Towering rage: "I cannot believe I am shoveling on the first day of spring. There is a pile of snow next to my driveway the size of a dead whale. It will never, ever melt. If it snows one more time, I'm eating rock salt, on the off chance that I will die and wake up in warm, toasty, delightful hell."
Rhapsodic joy: "Honey, the weather guy says 59 degrees today. It's the warm-up of the gods. Get my flip-flops. Grab my 'Life's a Beach' tank top. Toss me my Speedo. Surf's up!"
This winter we saw temps as much as 9 degrees above average. Islip got four inches of snow -- about 15 inches less than average -- and about 314 feet less than we got last winter.
At first, this winter charmed. As November and December offered temperatures between tolerable and tropical, everyone rejoiced, and said, "But we're going to get whacked." A tame, even effete January left us fearing February. But February offered no bark, or bite, and a 70-degree St. Patrick's Day put the icing, albeit without any actual icing, on the cake.
Winter was a dud.
This has been particularly painful at my house, since I lured my 10-year-old daughter into moving here from South Carolina with promises of a winter wonderland and weekly school cancellations.
"There will be skiing and skating and snowball fights and tobogganing," I told her. "It will be like living in Gstaad, but without the eurotrash and long waits for doctor's appointments that often accompany nationalized health care."
The snow saucer we bought now bears jagged scars from her efforts to sled on asphalt covered with a thin layer of slush. Attempts to convince her that I meant roller skating and water skiing did not work. Substituting ice-cube fights for snowball fights proved . . . unwise. Attempts to convince her that "tobogganing" is actually the study of the island nation Tobago were met with stony silence. The fact that she had six snow days last year, in "the buckle of the balmy belt," did not help.

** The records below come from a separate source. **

(** C4.  On success, the start slot the search recorded for a task that is
    not fixed keeps the task inside the timeline and, when the task has a
    deadline, ends it on or before the deadline; if the id is not the
    empty sentinel, the slots from that start on bear the id.  A task
    without deadline is placeable wherever it is in bounds on free
    slots. *)
Theorem C4_deadline tasks num_tasks fixed_slots num_fixed tl :
  qsort_conforms L ->
  optimize_schedule tasks num_tasks fixed_slots num_fixed = Ret (Some tl) ->
  Timeline.success tl = true ->
  (forall task, In task (input_tasks tasks num_tasks) ->
     Task.is_fixed task = false ->
     exists st k s,
       backtrack (working_tasks tasks num_tasks) 0
         (State.mk (with_fixed (input_fixed fixed_slots num_fixed))
            (replicate (Z.to_nat num_tasks) (-1))) = Ret (true, st) /\
       Timeline.slots tl = Timeline.slots (State.timeline st) /\
       working_tasks tasks num_tasks !! k = Some task /\
       State.placements st !! k = Some s /\
       0 <= s /\ s + Task.duration_slots task <= Timeline.num_slots tl /\
       (Task.deadline_slot task >= 0 ->
        s + Task.duration_slots task <= Task.deadline_slot task) /\
       (Task.id task <> -1 ->
        forall i, s <= i < s + Task.duration_slots task ->
          exists sl, Timeline.slots tl !! Z.to_nat i = Some sl /\
                     TimeSlot.task_id sl = Task.id task)) /\
  (forall tl1 task s, wf_timeline tl1 -> Task.deadline_slot task < 0 ->
     (can_place_task tl1 task s = Ret true <->
      0 <= s /\ s + Task.duration_slots task <= Timeline.num_slots tl1 /\
      forall i, s <= i < s + Task.duration_slots task -> free_at tl1 i = true)).
Proof.
  intros HL Heq Hsucc.
  destruct (optimize_schedule_success_inv _ _ _ _ _ Heq Hsucc)
    as (Hmalloc & Hn & Htasks & Hfixed).
  split.
  2:{ intros tl1 task s Hwf Hd. rewrite can_place_task_spec by assumption.
      rewrite <- fits_no_deadline by assumption. rewrite <- fitsb_fits.
      split; [intros [= ->]; reflexivity | intros ->; reflexivity]. }
  destruct (optimize_schedule_outcomes tasks num_tasks fixed_slots num_fixed
              Hmalloc HL Hn Htasks Hfixed) as (tl' & Heq' & Hns & Hcases).
  rewrite Heq in Heq'. injection Heq' as <-.
  destruct Hcases as [[_ Hnil]|(st & Hsearch & Hs & _ & Hp)].
  { rewrite (Hnil Hsucc). intros task []. }
  intros task Hin Hnf.
  pose proof (working_tasks_perm tasks num_tasks HL) as Hperm.
  apply (Permutation_in _ Hperm), list_elem_of_In, list_elem_of_lookup in Hin
    as [k Hk].
  destruct (placed_starts _ _ _ _ _ Hp ltac:(lia) k task Hk Hnf)
    as (s & Hpl & Hs0 & Hs1 & Hdl).
  destruct (with_fixed_shape (input_fixed fixed_slots num_fixed)) as (_ & Hn0 & _).
  rewrite Z.add_0_l, Nat2Z.id in Hpl.
  exists st, k, s. repeat split; try assumption; try lia.
  intros Hid i Hi.
  destruct (placed_range _ _ _ _ _ Hp ltac:(lia) k task s (Z.to_nat i) Hk Hnf Hid)
    as (sl0 & _ & _ & Hl'); [rewrite Z.add_0_l, Nat2Z.id; exact Hpl | lia |].
  rewrite Hs, Hl'. eexists. split; reflexivity.
Qed.
End Claims_on_success.

(** ** Memory safety of the search *)

(** C10.  From a state with a well-formed timeline and room in [placements],
    the search never leaves an array: [backtrack] returns a result, not
    [Fault].  A call of [place_task] or [remove_task] that returns has
    written only at indices of [0, num_slots), and the timeline
    [optimize_schedule] hands to the search is well formed with
    [num_slots = 336]. *)
Theorem C10_in_bounds (rest : list Task) (task_index : Z) (st : State) :
  state_ok rest task_index st ->
  (exists r, backtrack rest task_index st = Ret r /\
             wf_timeline (State.timeline (snd r))) /\
  (forall tl task s tl',
     wf_timeline tl ->
     place_task tl task s = Ret tl' \/ remove_task tl task s = Ret tl' ->
     forall i, s <= i < s + Task.duration_slots task ->
       0 <= i < Timeline.num_slots tl) /\
  (forall fixed_slots num_fixed,
     array_ok fixed_slots num_fixed ->
     exists tl0, timeline_after_fixed fixed_slots num_fixed = Ret tl0 /\
       wf_timeline tl0 /\ Timeline.num_slots tl0 = MAX_SLOTS).
Proof.
  intros Hok. split; [|split].
  - destruct (backtrack_spec rest task_index st Hok) as (r & Hr & Hwf & _).
    exists r. auto.
  - intros tl task s tl' [_ Hlen] H i Hi. rewrite <- Hlen.
    destruct H as [H|H]; unfold place_task, remove_task in H;
      apply (fill_loop_in_bounds _ _ _ _ _ _ H); lia.
  - intros fixed_slots num_fixed Hfixed.
    exists (with_fixed (input_fixed fixed_slots num_fixed)).
    split; [apply timeline_after_fixed_spec; assumption|].
    destruct (with_fixed_shape (input_fixed fixed_slots num_fixed)) as (H1 & H2 & _).
    auto.
Qed.

(** ** Task order *)



(** ** The claims on sample inputs *)

Lemma study_task_schedulable :
  schedulable (input_tasks (Some [study_task]) 1) (input_fixed None 0) MAX_SLOTS.
Proof.
  exists [(study_task, 0)]. split; [reflexivity|]. split.
  - constructor; [|constructor]. intros _. cbn. split.
    + intros i Hi. split; [unfold MAX_SLOTS; lia|]. intros (f & [] & _).
    + lia.
  - constructor; constructor.
Qed.

Lemma C1_witness :
  exists tl,
    optimize_schedule (L := stable_libc) (Some [study_task]) 1 None 0 = Ret (Some tl) /\
    Timeline.success tl = true.
Proof.
  apply (C1_search_complete (L := stable_libc)).
  - exact stable_libc_allocates.
  - exact stable_libc_conforms.
  - unfold MAX_TASKS. lia.
  - simpl. lia.
  - exact I.
  - exact study_task_schedulable.
Defined.

Lemma C5_witness :
  exists tl,
    optimize_schedule (L := stable_libc) (Some [late_task]) 1 None 0 = Ret (Some tl) /\
    Timeline.success tl = false /\
    String.prefix "NO_SOLUTION:" (Timeline.error_message tl) = true /\
    Timeline.slots tl = Timeline.slots (timeline_init 7) /\
    Timeline.num_slots tl = Timeline.num_slots (timeline_init 7).
Proof.
  eapply (C5_no_solution (L := stable_libc)).
  - exact stable_libc_allocates.
  - exact stable_libc_conforms.
  - unfold MAX_TASKS. lia.
  - simpl. lia.
  - exact I.
  - reflexivity.
  - vm_compute. reflexivity.
Defined.



Lemma C7_witness :
  exists candidates,
    tried_candidates (timeline_init 7) study_task = Ret candidates /\
    (forall s, In s (map SlotScore.slot candidates) <->
               0 <= s < Timeline.num_slots (timeline_init 7) /\
               fits (timeline_init 7) study_task s) /\
    StronglySorted tried_before candidates.
Proof.
  destruct (C7_candidate_order study_task [] 0 (State.mk (timeline_init 7) [-1]))
    as (cs & H1 & _ & H2 & _ & H3).
  - split; [vm_compute; congruence | vm_compute; reflexivity].
  - reflexivity.
  - exists cs. auto.
Defined.

Lemma C10_witness :
  exists r, backtrack [study_task] 0 (State.mk (timeline_init 7) [-1]) = Ret r /\
            wf_timeline (State.timeline (snd r)).
Proof.
  apply (C10_in_bounds [study_task] 0 (State.mk (timeline_init 7) [-1])).
  split; [split; [vm_compute; congruence | vm_compute; reflexivity]|].
  simpl. lia.
Defined.

Lemma study_task_distinct :
  distinct_ids (input_tasks (Some [study_task]) 1) (input_fixed (Some [class_slot]) 1).
Proof.
  split.
  - cbn. repeat constructor. intros [].
  - cbn. intros task f [<-|[]] [<-|[]]. cbn. lia.
Qed.

Lemma C2_witness :
  exists tl s,
    optimize_schedule (L := stable_libc) (Some [study_task]) 1 (Some [class_slot]) 1 =
      Ret (Some tl) /\
    Timeline.success tl = true /\
    occupies tl (Task.id study_task) s (Task.duration_slots study_task).
Proof.
  pose proof (C2_contiguous_runs (L := stable_libc)
                (Some [study_task]) 1 (Some [class_slot]) 1
                stable_libc_conforms
                study_task_distinct
                ltac:(cbn; intros task [<-|[]] _; cbn; lia)) as H.
  eexists.
  destruct (H _ ltac:(vm_compute; reflexivity) eq_refl) as [Hrun _].
  destruct (Hrun study_task (or_introl eq_refl) eq_refl) as [s Hs].
  exists s. split; [vm_compute; reflexivity|]. split; [reflexivity | exact Hs].
Defined.
(** * Table migration orchestrator and migration-status refresher

    A shallow embedding of
    [src/databricks/labs/ucx/hive_metastore/table_migrate.py]
    (classes [TablesMigrate] and [MigrationStatusRefresher]) together with
    the properties of the migration, revert and reconciliation operations.

    Conventions of the embedding:
    - Python [str] is [string]; the text is taken to be ASCII, so that
      [str.lower] only touches the letters [A]..[Z].
    - Python [dict] is an insertion-ordered association list ([PyDict]):
      the code iterates over [items()] and [values()], and a later
      assignment to an existing key keeps the key's position.
    - Every method runs in the monad [M]: it threads the mutable attribute
      [self._seen_tables] and three logs (backend calls, [logger] records,
      lines written by [print]) and it may raise a Python exception.
    - The SQL backend answers a statement as a function of the statements
      issued before it, so a backend whose answers change over time is a
      backend of the model. *)

From Stdlib Require Import String Ascii List Bool Arith ZArith Lia DecimalString.
From Stdlib Require Import Permutation.
Import ListNotations.
Local Open Scope list_scope.
Local Open Scope string_scope.

(* ------------------------------------------------------------------ *)
(** ** Python strings *)

Module Str.

Definition lower_ascii (c : ascii) : ascii :=
  let n := nat_of_ascii c in
  if (65 <=? n)%nat && (n <=? 90)%nat then ascii_of_nat (n + 32) else c.

(** [s.lower()] *)
Fixpoint lower (s : string) : string :=
  match s with
  | EmptyString => EmptyString
  | String c r => String (lower_ascii c) (lower r)
  end.

(** [s.split(sep)] for a one-character separator: never returns an empty
    list, [''.split('.') == ['']]. *)
Fixpoint split (sep : ascii) (s : string) : list string :=
  match s with
  | EmptyString => [EmptyString]
  | String c r =>
      if Ascii.eqb c sep then EmptyString :: split sep r
      else match split sep r with
           | h :: t => String c h :: t
           | [] => [String c EmptyString]
           end
  end.

(** [c * n] *)
Fixpoint repeat (c : string) (n : nat) : string :=
  match n with
  | O => EmptyString
  | S k => c ++ repeat c k
  end.

(** [f"{s:<w}"]: left aligned, padded with blanks, never truncated. *)
Definition ljust (w : nat) (s : string) : string :=
  s ++ repeat " " (w - String.length s).

(** [f"{s:>w}"], the default alignment of an integer under [f"{n:w}"]. *)
Definition rjust (w : nat) (s : string) : string :=
  repeat " " (w - String.length s) ++ s.
Lemma readlines_one_line b tail :
  NL ∉ b :: tail → readlines (b :: tail) = [b :: tail].
Proof.
  revert b. induction tail as [|b' tail IH]; intros b Hb;
    rewrite readlines_cons_inv;
    apply not_elem_of_cons in Hb as [Hb Htail];
    (destruct (Byte.eqb b NL) eqn:E;
     [apply Byte.byte_dec_bl in E; congruence|]).
  - done.
  - by rewrite IH.
Qed.

Lemma readlines_unterminated raws tail :
  Forall (λ l, NL ∉ l) raws → tail ≠ [] → NL ∉ tail →
  readlines (concat (map (λ l, l ++ [NL]) raws) ++ tail)
  = map (λ l, l ++ [NL]) raws ++ [tail].
Proof.
  intros Hraws Hne Htail.
  induction Hraws as [|l raws Hl _ IH].
  - cbn. destruct tail as [|b tail]; [done|]. by apply readlines_one_line.
  - cbn [map concat]. rewrite <- !app_assoc. cbn [app].
    by rewrite readlines_line, IH.
Qed.

Lemma pick_name_inv files base cands p cs :
  pick_name files base cands = Some (p, cs) →
  ∃ pre c, cands = pre ++ c :: cs ∧ p = base ++ c ∧ files !! p = None
           ∧ Forall (λ c', is_Some (files !! (base ++ c'))) pre.
Proof.
  revert p cs. induction cands as [|c cands IH]; intros p cs; [done|].
  cbn [pick_name]. destruct (files !! (base ++ c)) as [n|] eqn:E.
  - intros (pre & c' & -> & -> & Hp & Hpre)%IH.
    exists (c :: pre), c'. split_and!; [done|done|done|].
    constructor; [by eexists|done].
  - intros [= <- <-]. exists [], c. by split_and!.
Qed.

(** X2: [bytes(self.bash_command, "utf_8")] fails exactly when the command
    text holds a surrogate code point (or a number that is no code point),
    and writes an all-ASCII command byte for byte. *)
Theorem utf8_encode_errors_and_ascii s :
  (utf8_encode s = None
   ↔ Exists (λ c, is_surrogate c = true ∨ 0x110000 ≤ c) s)
  ∧ (Forall (λ c, c < 0x80) s →
     ∃ bs, utf8_encode s = Some bs ∧ map Byte.to_N bs = s).
Proof.
  split; [apply utf8_encode_None|].
  induction 1 as [|c s Hc _ (bs & IH & Hbs)]; [by exists []|].
  cbn [utf8_encode]. unfold utf8_encode_char.
  apply N.ltb_lt in Hc as Hc'. rewrite Hc', IH.
  eexists. split; [done|]. cbn. rewrite Hbs. f_equal.
  unfold byte_of_N. destruct (Byte.of_N c) as [b|] eqn:E.
  - cbn. by apply Byte.to_of_N.
  - apply Byte.of_N_None_iff in E. lia.
Qed.

Section Coverage.

Context {P : Platform}.

Ltac run_cases st :=
  rewrite ?execute_eq in *; unfold execute_nf, spawn_request in *;
  destruct (pick_name (fs st) (path_join (tempdir st) (str "airflowtmp"))
              (rng st)) as [[?d ?cs]|] eqn:?Hdir;
  [ destruct (pick_name (<[_ := Dir]> (fs st)) _ _) as [[?f ?cs]|] eqn:?Hfile;
    [ destruct (utf8_encode (bash_command (self st))) as [?data|] eqn:?Henc
    | ]
  | ];
  cbv zeta in *;
  cbn [fst snd self heap os_environ tempdir fs protected rng log procs] in *.


(** What a run that started a child leaves in the log and in
    [self.sub_process]. *)
Lemma exec_spawned_state ctx st pr :
  procs (execute ctx st).2 = procs st ++ [pr] →
  ∃ f, sp_args (p_spawn pr) = [str "bash"; f]
       ∧ log (execute ctx st).2
         = log st ++ log_prologue ctx st ++ log_script (self st) f pr
       ∧ sub_process (self (execute ctx st).2)
         = Some (popen_after (self st) (length (procs st)) pr).
Proof.
  intros Hpr. destruct (exec_procs_inv _ _ _ Hpr) as (sp & Hsp & ->).
  clear Hpr. run_cases st; try done. injection Hsp as <-.
  by exists f.
Qed.

(** The file system a run that started a child leaves: what the child
    left, after the two exits. *)
Lemma exec_spawned_fs ctx st pr :
  procs (execute ctx st).2 = procs st ++ [pr] →
  fs (execute ctx st).2
  = fs_after_exits (sp_cwd (p_spawn pr)) (script_of (p_spawn pr)) (p_fs pr)
      (p_protected pr)
  ∧ ∃ c, script_of (p_spawn pr)
         = path_join (sp_cwd (p_spawn pr)) (task_id (self st)) ++ c.
Proof.
  intros Hpr. destruct (exec_procs_inv _ _ _ Hpr) as (sp & Hsp & ->).
  clear Hpr. run_cases st; try done. injection Hsp as <-.
  split; [done|]. cbn. by apply pick_name_unused in Hfile as [_ ?].
Qed.

(** X3: the log trail of a run whose output all decodes, whether the
    command succeeds or fails: temp root, exported variables, script
    location, command, the header, one record per output line in order,
    and last the exit code, which is logged before a non-zero code
    raises. *)
Theorem log_trail_of_completed_run ctx st pr ls :
  procs (execute ctx st).2 = procs st ++ [pr] →
  Forall2 (captured (output_encoding (self st))) (readlines (p_out pr)) ls →
  ∃ f, sp_args (p_spawn pr) = [str "bash"; f]
       ∧ log (execute ctx st).2
         = log st
           ++ [LogTmpRoot (tempdir st);
               LogExportEnv (map_to_list (context_to_airflow_vars ctx true));
               LogScriptLocation f;
               LogRunning (bash_command (self st));
               LogOutputHeader]
           ++ map LogLine ls ++ [LogExit (p_rc pr)].
Proof.
  intros Hpr Hls. destruct (exec_spawned_state _ _ _ Hpr) as (f & Hf & -> & _).
  exists f. split; [done|]. unfold log_prologue, log_script.
  apply scan_captured in Hls. by rewrite Hls.
Qed.

(** X4: [self.sub_process] after a run whose output all decodes is the
    handle of the child this run started, with the child's exit status in
    [returncode], also when that status makes [execute] raise. *)
Theorem sub_process_holds_exit_status ctx st pr :
  procs (execute ctx st).2 = procs st ++ [pr] →
  Forall (λ raw, ∃ t, codec_decode (output_encoding (self st)) raw = Decoded t)
    (readlines (p_out pr)) →
  sub_process (self (execute ctx st).2)
  = Some {| pid := length (procs st); returncode := Some (p_rc pr) |}
  ∧ procs (execute ctx st).2 !! length (procs st) = Some pr.
Proof.
  intros Hpr Hdec. destruct (exec_spawned_state _ _ _ Hpr) as (f & _ & _ & ->).
  destruct (scan_total _ _ Hdec) as [ls Hls].
  unfold popen_after. rewrite Hls, Hpr. split; [done|].
  apply lookup_snoc_length.
Qed.


(** X6: a child that writes nothing and leaves its script in place and
    nothing that cannot be removed: the loop body never runs, so the
    output encoding is never looked up; with exit status 0 the result is
    the empty list when capture is on and [None] when it is off. *)
Theorem silent_child ctx st pr :
  procs (execute ctx st).2 = procs st ++ [pr] →
  p_out pr = [] →
  script_kept pr →
  tree_removable pr →
  (execute ctx st).1
  = if bool_decide (p_rc pr ≠ 0%Z)
    then Raise (AirflowException (str "Bash command failed"))
    else Return (if xcom_push_flag (self st) then Some [] else None).
Proof.
  intros Hpr Hout Hkept Htree.
  rewrite (exec_outcome_clean _ _ _ Hpr Hkept Htree).
  unfold body_outcome. by rewrite Hout.
Qed.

Even my wife, who considers Northern winters a form of punishment on par with watching professional billiards on television, is miffed. She never got to use her chic new gloves with the iPhone sensitive fingers.
This sad excuse for winter wasn't just disappointing, it has a legitimate downside. The pollen this spring will be sneezetacular, the bugs will arrive in militant hordes, and the water will be choked with algal bloom-inspired red and brown tides nastier than an undergraduate's laundry hamper.
Still, I haven't given up on deliriously enjoyable weather. For us to enjoy it, though, we'd need a scorching summer, the kind that makes you feel sticky, then wilted, and finally, murderous. Then, and only then, will we able to luxuriate in the delightfully cooling breezes of autumn.
Good weather is nice, but great weather can only be experienced when the terrible weather stops.
Lane Filler is a member of the Newsday editorial board.